Table 2 Repeated measures ANOVA post-hoc t-tests on resting-state BOLD SD

Potential masking factors

A range of masking factors could have potentially influenced our observation. Yet, the main effect of ToD on BOLD SD in the visual cortex remained significant after accounting for potential confounders, including heart rate, breathing rate, body temperature, subjective sleepiness, and the amplitude and variance of head motion parameters, as well as the number of outliers in head motion parameters in a linear mixed model (main effect of ToD F(5, 34.029) = 4.177, P = 0.005, type III F-test, n = 14). This model also included chronotype, sleep pressure, sleep debt, and scanning days to investigate effects of interindividual differences (see section Circadian and homeostatic factors) and habituation on resting-state BOLD SD. The repetitive measurements on two subsequent scanning days did not introduce habituation effects, because ToD remained significant when accounting for scanning days in the model and there was no significant interaction between ToD and scanning day (F(5, 41.829) = 0.871, P = 0.509, type III F-test, n = 14).
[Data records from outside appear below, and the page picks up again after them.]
(** X21.  The whole server keeps the storage of the games within the
    storages reachable by token issue, stream open and close, and moves:
    whatever sequence of room creations, joins, matchmaking streams, game
    streams and moves has run, the storage satisfies everything proved of
    reachable storages.  Moreover every registered room code names a session
    that exists. *)
Theorem X21_server_reachable (sv : Server) :
  server_reachable sv ->
  reachable (store sv) ∧
  ∀ code gid, room_codes sv !! code = Some gid -> is_Some (games (store sv) !! gid).
Proof.
  unfold server_reachable. intros Hreach.
  eapply (rtc_ind_r (fun sv0 => reachable (store sv0) ∧
            ∀ code gid, room_codes sv0 !! code = Some gid ->
                        is_Some (games (store sv0) !! gid)));
    [| | exact Hreach].
  - split; [apply rtc_refl|]. intros code gid. simpl. by rewrite lookup_empty.
  - intros sv1 sv2 _ Hstep [Hr Hcodes].
    pose proof (server_step_store sv1 sv2 Hstep) as Hst.
    split; [unfold reachable in *; by etrans|].
    intros code gid Hc.
    destruct (server_step_codes sv1 sv2 code gid Hstep Hc) as [Hold|Hnew]; [|done].
    apply (games_grow (store sv1)); [done | by apply reachable_store_ok | by eapply Hcodes].
Qed.

Lemma X21_witness :
  reachable (store room_server) ∧
  ∀ code gid, room_codes room_server !! code = Some gid ->
              is_Some (games (store room_server) !! gid).
Proof.
  apply (X21_server_reachable room_server).
  unfold server_reachable. apply rtc_once.
  apply (sstep_create "g2" "t2" ["ABCD"] (Created "g2" "ABCD" RED "t2")).
  apply room_server_run.
Defined.

(* ================================================================== *)
(** ** Matchmaking *)
(* ================================================================== *)

(** X22.  Two players are paired.  With nobody waiting, the first stream
    stores its queue in the slot and sends the waiting message, leaving the
    games untouched.  The stream that comes next is sent the matched message
    for BLUE, and the matched message for RED, for the same new session, is
    put on the queue of the first; once the second stream has resumed the
    slot is free, the first stream reads its message from its queue, the two
    tokens are valid for their roles and the session exists. *)
Theorem X22_matchmaking_pairs (qa qb : nat)
    (pa pb ga ra ba gid red_token blue_token : string) (sv : Server) :
  waiting_player sv = None ->
  match_queues sv !! qa = None ->
  red_token ≠ blue_token ->
  let r1 := matchmake_start qa pa ga ra ba sv in
  let r2 := matchmake_start qb pb gid red_token blue_token r1.2 in
  let r3 := matchmake_resume r2.2 in
  let r4 := matchmake_poll qa r3.2 in
  r1.1 = (Waiting pa, InLoop) ∧
  waiting_player r1.2 = Some qa ∧
  store r1.2 = store sv ∧
  r2.1 = (Matched gid BLUE blue_token, AtMatched) ∧
  r4.1 = Matched gid RED red_token ∧
  waiting_player r4.2 = None ∧
  match_queues r4.2 !! qa = Some [] ∧
  player_tokens (store r4.2) !! red_token = Some (gid, RED) ∧
  player_tokens (store r4.2) !! blue_token = Some (gid, BLUE) ∧
  is_Some (games (store r4.2) !! gid) ∧
  room_codes r4.2 = room_codes sv.
Proof.
  intros Hw Hq Hne. cbv zeta.
  assert (matchmake_start qa pa ga ra ba sv
          = (Waiting pa, InLoop, set_waiting_player sv (Some qa))) as ->
    by (unfold matchmake_start; by rewrite Hw).
  cbn [fst snd].
  assert (matchmake_start qb pb gid red_token blue_token (set_waiting_player sv (Some qa))
          = (Matched gid BLUE blue_token, AtMatched,
             mkServer (set_token blue_token gid BLUE
                         (set_token red_token gid RED (ensure_game_initialized gid (store sv))))
                      (room_codes sv) (Some qa)
                      (<[qa := [Matched gid RED red_token]]> (match_queues sv)))) as ->.
  { unfold matchmake_start, match_put. simpl. by rewrite Hq. }
  cbn [fst snd]. unfold matchmake_resume, matchmake_poll.
  cbn [fst snd set_waiting_player waiting_player store match_queues room_codes].
  rewrite lookup_insert_eq.
  cbn [default from_option id fst snd waiting_player match_queues store room_codes].
  do 6 (split; [done|]).
  split; [by rewrite lookup_insert_eq|].
  unfold set_token. cbn [player_tokens games].
  rewrite lookup_insert_ne by done. rewrite !lookup_insert_eq.
  do 2 (split; [done|]). split; [|done].
  change (is_Some (games (ensure_game_initialized gid (store sv)) !! gid)).
  rewrite ensure_games. eauto.
Qed.

Lemma X22_witness :
  (matchmake_start 1 "p1" "" "" "" empty_server).1 = (Waiting "p1", InLoop) ∧
  waiting_player waiting_server = Some 1%nat ∧
  store waiting_server = store empty_server ∧
  (matchmake_start 2 "p2" "g3" "t5" "t6" waiting_server).1 = (Matched "g3" BLUE "t6", AtMatched) ∧
  (matchmake_poll 1
     (matchmake_resume (matchmake_start 2 "p2" "g3" "t5" "t6" waiting_server).2).2).1
    = Matched "g3" RED "t5" ∧
  waiting_player matched_server = None ∧
  match_queues matched_server !! 1%nat = Some [] ∧
  player_tokens (store matched_server) !! "t5" = Some ("g3", RED) ∧
  player_tokens (store matched_server) !! "t6" = Some ("g3", BLUE) ∧
  is_Some (games (store matched_server) !! "g3") ∧
  room_codes matched_server = room_codes empty_server.
Proof.
  apply (X22_matchmaking_pairs 1 2 "p1" "p2" "" "" "" "g3" "t5" "t6" empty_server).
  - reflexivity.
  - reflexivity.
  - discriminate.
Defined.

(** X23.  A waiting player that leaves frees the slot: with nobody waiting
    before, opening a matchmaking stream and closing it gives back the
    server as it was.  The close of any other stream leaves the waiting
    player in the slot. *)
Theorem X23_waiting_player_leaves (qa q : nat) (pa ga ra ba : string) (sv : Server) :
  waiting_player sv = None ->
  matchmake_close qa (matchmake_start qa pa ga ra ba sv).2 = sv ∧
  (q ≠ qa ->
   matchmake_close q (matchmake_start qa pa ga ra ba sv).2
   = (matchmake_start qa pa ga ra ba sv).2).
Proof.
  intros Hw. unfold matchmake_start. rewrite Hw. cbn [snd]. unfold matchmake_close.
  cbn [waiting_player set_waiting_player]. split.
  - rewrite bool_decide_eq_true_2 by done. destruct sv. simpl in *. by subst.
  - intros Hne. rewrite bool_decide_eq_false_2; [done|]. congruence.
Qed.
Because the main effect of ToD in BOLD SD remained significant when adjusting for subjective sleepiness, it is likely that the ToD-dependent modulation is not explained by vigilance states. We additionally investigated whether an objective marker of EEG-documented vigilance changes18,19 showed comparable ToD-effects. We tested the main effect of ToD in resting-state thalamo-cortical connectivity using correlation maps of thalamic BOLD time series with all other brain voxels. This parameter was not affected by ToD (whole-brain repeated measures ANOVA, cluster size k = 3, P > 0.999, FWE cluster correction, n = 14) suggesting that both subjective and objective measures of vigilance states do not explain the diurnal modulation in resting-state BOLD SD in the sensory cortices. To ascertain that this negative finding did not result from insufficient statistical power, we performed a bootstrap analysis using a published dataset in which vigilance changes have been investigated18, testing whether a group size of 14, as used in the present study, is sufficient to detect vigilance changes. Indeed, vigilance-related changes in thalamo-cortical connectivity can reliably (1–ß = 0.8) be detected in sample sizes as the one used in this study.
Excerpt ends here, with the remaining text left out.